Large-Scale Gesture Recognition With a Fusion of RGB-D Data Based on Saliency Theory and C3D Model

作者:Li, Yunan; Miao, Qiguang*; Tian, Kuan; Fan, Yingying; Xu, Xin; Li, Rui; Song, Jianfeng
来源:IEEE Transactions on Circuits and Systems for Video Technology, 2018, 28(10): 2956-2964.
DOI:10.1109/TCSVT.2017.2749509

摘要

Gesture recognition has raised wide attention in computer vision owing to its many applications. However, the task of video-based large-scale gesture recognition yet faces many challenges, since many gesture-irrelevant factors like the background may disturb the recognition accuracy. To better recognize gestures with large-scale videos, we propose a method based on RGB-D data in this paper, where the "RGB-D" means RGB and depth data captured simultaneously by specific devices like Kinect.

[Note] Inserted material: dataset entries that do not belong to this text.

(** A completion service that answers with white space only. *)
Definition blank_runtime : Runtime :=
  mkRuntime digits_log10 parse compare_strings
            (fun _ _ => Ok (Some "   ")) (fun _ _ => false)
            object_text numeric whole_text.

(** A completion service that answers every enrichment request with an
    index given as the string 0. *)
Definition quoting (n : nat) (p : Prompt) : result (option string) :=
  match p with
  | EnrichmentPrompt _ => Ok (Some quoted_index_text)
  | _ => answers n p
  end.

Definition quoting_runtime : Runtime :=
  mkRuntime digits_log10 parse compare_strings quoting (fun _ _ => false)
            object_text numeric whole_text.

Definition first_film : Movie :=
  mkMovie 1 "tt0000001" "First" "A first film." acme_text "2001-05-04"
          100 150 95 "en" "Drama" "Released".

Definition blockbuster : Movie :=
  mkMovie 2 "tt0000002" "Blockbuster" "A sequel." acme_text "2003-07-11"
          100 1000000000 140 "en" "Action" "Released".

Definition record_breaker : Movie :=
  mkMovie 4 "tt0000004" "Record" "The largest release." acme_text "2009-12-18"
          237000000 2000000000 162 "en" "Action" "Released".

Definition unrated : Movie :=
  mkMovie 3 "tt0000003" "Unseen" "Nobody rated it." EmptyString "2004-01-01"
          0 0 80 "en" "Drama" "Released".



Definition catalog : Database :=
  mkDatabase
    [unrated; first_film; blockbuster]
    [mkRating 1 7 1 5 1000; mkRating 2 8 2 4 2000; mkRating 3 8 1 3 3000]
    [].

Definition fresh : World := mkWorld catalog [].

(** Eleven earlier releases of the same company, not stored in
    chronological order; the oldest one is the only one whose return is not
    50 per cent. *)
Definition release (id : Z) (date : string) (takings : Q) : Movie :=
  mkMovie id "tt0000000" "Release" "An earlier release." acme_text date
          100 takings 90 "en" "Drama" "Released".

Definition back_catalog : Database :=
  mkDatabase
    [release 10 "1995-03-01" 150; release 11 "1990-06-15" 300;
     release 12 "1996-03-01" 150; release 13 "1991-03-01" 150;
     release 14 "1997-03-01" 150; release 15 "1992-03-01" 150;
     release 16 "1998-03-01" 150; release 17 "1993-03-01" 150;
     release 18 "1999-03-01" 150; release 19 "1994-03-01" 150;
     release 20 "2000-03-01" 150; blockbuster]
    [] [].

Definition enriched_row (m : Movie) : MovieEnrichment :=
  mkMovieEnrichment (movieId m) (JStr "High") (JNum 50) (JStr "emotional") None 50.
(** [single_conv * (depth - 1)]: the same module object, [depth - 1] times
    (no times at all when [depth - 1] is not positive). *)
Definition build_bottleneck_convolutions (in_channels : nat) (depth : Z)
  : list Block :=
  let single_conv := conv_block enc_bottleneck_single_conv in_channels in_channels 3 1 1 in
  repeat single_conv (Z.to_nat (depth - 1)).

Definition EncBottleneckConv_init (in_channels : nat) (depth : Z) : EncBottleneckConv :=
  {| convolutions := build_bottleneck_convolutions in_channels depth |}.

Definition EncBottleneckConv_forward (self : EncBottleneckConv) (x : Tensor)
  : M World Tensor :=
  reset_skip_connections the_bottleneck ;;;
  foldM (fun x module =>
           push_skip the_bottleneck x ;;;
           lift (apply_block module x))
        (convolutions self) x.

Record Encoder := {
  Encoder_disabled_skip_connections : list Z;
  image_encoder : ImageEncoding;
  Encoder_double_convolutions : list EncDoubleConv;
  Encoder_bottleneck : EncBottleneckConv;
  n_skip_connections : Z
}.

(** [range(n)] *)
Definition range (n : Z) : list nat := seq 0 (Z.to_nat n).

Definition build_encoder_convolutions_block (n : Z) : list EncDoubleConv :=
  map (fun i => EncDoubleConv_init i (64 * 2 ^ i) (64 * 2 ^ (i + 1))) (range n).

Definition Encoder_init (n_double_conv bottleneck_depth : Z)
    (disabled_skip_connections : option (list Z)) : Encoder :=
  {| Encoder_disabled_skip_connections := default [] disabled_skip_connections;
     image_encoder := ImageEncoding_init 3 32 64;
     Encoder_double_convolutions := build_encoder_convolutions_block n_double_conv;
     Encoder_bottleneck := EncBottleneckConv_init 512 bottleneck_depth;
     n_skip_connections := (1 + n_double_conv * 2 + (bottleneck_depth - 1))%Z |}.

To learn gesture details better, we first use an adaptive frame unification strategy to unify the frame number of inputs, and then the RGB and depth data are sent to the C3D model to extract spatiotemporal features, respectively. In order to alleviate the interference of gesture-irrelevant factors, the saliency theory is also employed to generate auxiliary data. Next the features of these data are combined to boost the performance, which can also avoid unreasonable synthetic data, since the dimension of C3D features is uniform. Finally the performances of several classifiers are tested and the best one of SVM classifier is selected to output the ultimate accuracy. Our approach achieves 52.04% and 59.43% accuracy on the validation and testing subset of the Chalearn LAP IsoCD, respectively, both of which outperform our results in the chalearn LAP Large-scale Gesture Recognition Challenge as reported in ICPR 2016.